▸ Exercise instructions: From the records below, copy each line in which the string "counters" occurs.

▸ Material for the task:
(* ===== verification/Ring.v ===== *)
(** * Ring buffers with counters that wrap around

    The rings of pipes and consoles: an array and two counters of 32 bits that
    are only ever incremented and indexed modulo the size of the array, a power
    of two.  [ring] is the sequence of bytes between the counters. *)

From S2P Require Import Prelude.

Definition ring (size : Z) (data : list Z) (r : Z) (n : nat) : list Z :=
  (fun i => default 0 (data !! Z.to_nat ((r + Z.of_nat i) mod size))) <$> seq 0 n.

(** The number of bytes between two counters. *)

Definition used (r w : Z) : Z := u32 (w - r).

Lemma used_range r w : 0 <= used r w < 2 ^ 32.
Proof. unfold used, u32. apply Z.mod_pos_bound. lia. Qed.

Lemma length_ring size data r n : length (ring size data r n) = n.
Proof. unfold ring. by rewrite length_fmap, length_seq. Qed.

Section Ring.
Context (size : Z) (bits : Z).
Hypothesis size_pow : size = 2 ^ bits.
Hypothesis bits_range : 0 <= bits <= 32.

Local Lemma size_pos : 0 < size.
Proof. rewrite size_pow. apply Z.pow_pos_nonneg; lia. Qed.

Lemma u32_mod_size x : u32 x mod size = x mod size.
Proof.
  unfold u32. rewrite size_pow. replace 32 with (bits + (32 - bits)) by lia.
  rewrite Z.pow_add_r, Z.rem_mul_r by lia. rewrite Z.mul_comm, Z_mod_plus_full.
  apply Z.mod_mod. lia.
Qed.

(** Store at the end. *)

Lemma ring_put data r w c :
  length data = Z.to_nat size -> used r w < size -> 0 <= w < 2 ^ 32 ->
  ring size (<[Z.to_nat (w mod size) := c]> data) r (S (Z.to_nat (used r w))) =
  ring size data r (Z.to_nat (used r w)) ++ [c].
Proof.
  intros Hlen Hu Hw. pose proof size_pos. pose proof (used_range r w) as Hur.
  assert (forall x, 0 <= x mod size < size) as Hm by (intros; apply Z.mod_pos_bound; lia).
  assert (w mod size = (r + used r w) mod size) as Ew.
  { rewrite <- Zplus_mod_idemp_r. unfold used. rewrite u32_mod_size, Zplus_mod_idemp_r. f_equal. lia. }
  unfold ring. rewrite seq_S, fmap_app. simpl. f_equal.
  - apply list_fmap_ext. intros j i Hj. apply lookup_seq in Hj as [-> Hj].
    rewrite list_lookup_insert_ne; [done|]. rewrite Ew. intros E%Z2Nat.inj; try apply Hm.
    apply (f_equal (fun z => (z - (r + Z.of_nat (0 + j)) mod size) mod size)) in E.
    rewrite Z.sub_diag, Z.mod_0_l, <- Zminus_mod in E by lia.
    replace (r + used r w - (r + Z.of_nat (0 + j))) with (used r w - Z.of_nat j) in E by lia.
    rewrite Z.mod_small in E by lia. lia.
  - f_equal. rewrite Z2Nat.id, <- Ew by lia. rewrite list_lookup_insert_eq; [done|].
    rewrite Hlen. specialize (Hm w). lia.
Qed.

(** Take from the front. *)

Lemma ring_get data r n :
  length data = Z.to_nat size ->
  exists c, data !! Z.to_nat (r mod size) = Some c /\
    ring size data r (S n) = c :: ring size data (u32 (r + 1)) n.
Proof.
  intros Hlen. pose proof size_pos.
  destruct (lookup_lt_is_Some_2 data (Z.to_nat (r mod size))) as [c Hc].
  { rewrite Hlen. pose proof (Z.mod_pos_bound r size). lia. }
  exists c. split; [done|]. unfold ring. rewrite <- cons_seq, fmap_cons. f_equal.
  - by rewrite Z.add_0_r, Hc.
  - rewrite <- fmap_S_seq, <- list_fmap_compose. apply list_fmap_ext. intros j i _. simpl.
    do 3 f_equal. rewrite <- (Zplus_mod_idemp_l (u32 (r + 1))), u32_mod_size, Zplus_mod_idemp_l.
    f_equal. lia.
Qed.

(** Drop from the end. *)

Lemma ring_S data r n :
  ring size data r (S n) = ring size data r n ++ [default 0 (data !! Z.to_nat ((r + Z.of_nat n) mod size))].
Proof. unfold ring. by rewrite seq_S, fmap_app. Qed.

(** Two stretches of the ring. *)

Lemma ring_app data r n k :
  ring size data r (n + k) = ring size data r n ++ ring size data (u32 (r + Z.of_nat n)) k.
Proof.
  unfold ring. rewrite seq_app, fmap_app. f_equal.
  replace (seq (0 + n) k) with (Nat.add n <$> seq 0 k) by (rewrite fmap_add_seq; f_equal; lia).
  rewrite <- list_fmap_compose.
  apply list_fmap_ext. intros j i _. simpl. do 3 f_equal.
  rewrite <- (Zplus_mod_idemp_l (u32 _)), u32_mod_size, Zplus_mod_idemp_l. f_equal. lia.
Qed.

End Ring.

▸ Result of the task:
(** * Ring buffers with counters that wrap around
    The rings of pipes and consoles: an array and two counters of 32 bits that
    of two.  [ring] is the sequence of bytes between the counters. *)
(** The number of bytes between two counters. *)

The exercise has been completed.